Bin and Obj Are the Devil

the first in what is likely a series on cache invalidation being hard.

tl;dr - close Visual Studio and delete your obj/ and bin/ directories if your project isn’t building and giving cryptic errors.

Your project was working fine, but now all of a sudden it can’t find a reference whose location didn’t change. Or it won’t build because something is out of date. Or the version is incorrect.

Maybe your project is suddenly throwing errors like cannot find source file or xxx does not exist in namespace yyy. Or maybe System.String can't be found, or byte[] is not a valid type, or System.ValueTuple2 cannot be found.

Nothing changed in your project, except that it was working before and now it can’t even find your classes.
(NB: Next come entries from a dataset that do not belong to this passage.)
(** ** The integer types *)

Inductive int_type := I8 | I16 | I32 | I64 | U8 | U16 | U32 | U64.
#[global] Instance int_type_eq_dec : EqDecision int_type.
Proof. solve_decision. Defined.
Definition width (t : int_type) : Z := match t with I8 | U8 => 8 | I16 | U16 => 16 | I32 | U32 => 32 | I64 | U64 => 64 end.
Definition IsSigned (t : int_type) : bool := match t with I8 | I16 | I32 | I64 => true | _ => false end.
Definition Minimum (t : int_type) : Z := if IsSigned t then - 2 ^ (width t - 1) else 0.
Definition Maximum (t : int_type) : Z := if IsSigned t then 2 ^ (width t - 1) - 1 else 2 ^ width t - 1.
Definition Digits (t : int_type) : Z :=
  match t with I8 | U8 => 3 | I16 | U16 => 5 | I32 | U32 => 10 | I64 => 19 | U64 => 20 end.
(** [static_cast<T>]. *)
Definition narrow (t : int_type) (z : Z) : Z := if IsSigned t then wrap_s (width t) z else wrap_u (width t) z.
Definition in_range (t : int_type) (z : Z) : Prop := Minimum t ≤ z ≤ Maximum t.
#[global] Instance in_range_dec t z : Decision (in_range t z).
Proof. unfold in_range. apply _. Defined.

Definition UnsignedLength (t : int_type) (value : Z) : Z :=
  match t with
  | I8 | U8 => UnsignedLength8 value
  | I16 | U16 => UnsignedLength16 value
  | I32 | U32 => UnsignedLength32 value
  | I64 | U64 => UnsignedLength64 value
  end.

(** [int sign = -(value < 0)] and the absolute value through [value ^ sign]. *)
Definition sign_of (value : Z) : Z := - Z.b2z (bool_decide (value < 0)).
Definition unsigned_value (t : int_type) (value : Z) : Z :=
  wrap_u (width t) (wrap_u (width t) (Z.lxor value (sign_of value)) - sign_of value).
Definition SignedLength (t : int_type) (value : Z) : Z :=
  UnsignedLength t (unsigned_value t value) - sign_of value.
(** [junk] is what the heap held. *)
Definition FormatSigned (t : int_type) (junk value : Z) : result (list Z) :=
  let len := UnsignedLength t (unsigned_value t value) - sign_of value in
  let buf := EmptyString junk len in
  '(endptr, buf) ← FormatUnsigned (unsigned_value t value) len buf;
  buf ← (if bool_decide (sign_of value ≠ 0) then poke buf (endptr - 1) 45 else Ok buf);
  buf ← poke buf len 0;
  Ok (string_of len buf).

(** ** Decimals *)

Definition DecimalLength (t : int_type) (value scale : Z) : Z :=
  if bool_decide (scale = 0) then SignedLength t value
  else Z.max (scale + 2 + Z.b2z (bool_decide (value < 0))) (SignedLength t value + 1).
(** [value = -value]: types narrower than [int] wrap at the minimum, the others overflow. *)
Definition negate (t : int_type) (value : Z) : result Z :=
  if bool_decide (width t < 32) then Ok (narrow t (- value))
  else if bool_decide (- value ≤ Maximum t) then Ok (- value) else Err EUndefined.
Definition power_of_ten (scale : Z) : result Z :=
  match (if bool_decide (0 ≤ scale) then POWERS_OF_TEN !! Z.to_nat scale else None) with Some p => Ok p | None => Err EUndefined end.
Definition FormatDecimal (t : int_type) (value scale len : Z) (dst : list Z) : result (list Z) :=
  '(value, dst) ← (if bool_decide (value < 0)
                   then v ← negate t value; dst ← poke dst 0 45; Ok (v, dst) else Ok (value, dst));
  if bool_decide (scale = 0) then
    '(_, dst) ← FormatUnsigned (wrap_u (width t) value) len dst; Ok dst
  else
    p ← power_of_ten scale;
    let minor := wrap_u (width t) (Z.rem value (wrap_u (width t) p)) in
    let major := wrap_u (width t) (Z.quot value (wrap_u (width t) p)) in
    '(ptr, dst) ← FormatUnsigned minor len dst;
    dst ← pad_zeros (len - scale) ptr dst;
    let ptr := Z.min ptr (len - scale) in
    dst ← poke dst (ptr - 1) 46;
    '(_, dst) ← FormatUnsigned major (ptr - 1) dst;
    Ok dst.
Definition DecimalToString (t : int_type) (junk value scale : Z) : result (list Z) :=
  let len := DecimalLength t value scale in
  dst ← FormatDecimal t value scale len (EmptyString junk len);
  Ok (string_of len dst).

(** [StringCast] of the integer types, and [StringCastFromDecimal] of the types that back a DECIMAL. *)
Definition StringCast (t : int_type) (junk value : Z) : result (list Z) := FormatSigned t junk value.
Definition StringCastFromDecimal (t : int_type) (junk input scale : Z) : result (list Z) :=
  match t with
  | I16 | I32 | I64 => DecimalToString t junk input scale
  | _ => Err (EException NOT_IMPLEMENTED "StringCastFromDecimal: unsupported backing type")
  end.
Clean succeeds but doesn’t help.
Rebuild either fails, or is useless.

Before you pull your hair out, I think I might know what’s wrong. Chances are your obj/ and bin/ folders are the problem.

These two folders have been the cause of the vast majority of my UWP development headaches. Ostensibly they exist to provide debug symbols and information when stepping through your project, and to provide incremental compilation so your build/rebuild goes faster. These are nice when they work, but when they don’t, the whole thing goes to hell.

Sometimes these folders get stuck in a halfway state between the previous build and the new build. Maybe the files were locked by Visual Studio and weren’t released before the build process got to it. Maybe Roslyn just messed up. Either way, these two folders are probably the cause of your migraines. Close Visual Studio, delete obj/ and bin/, and try again.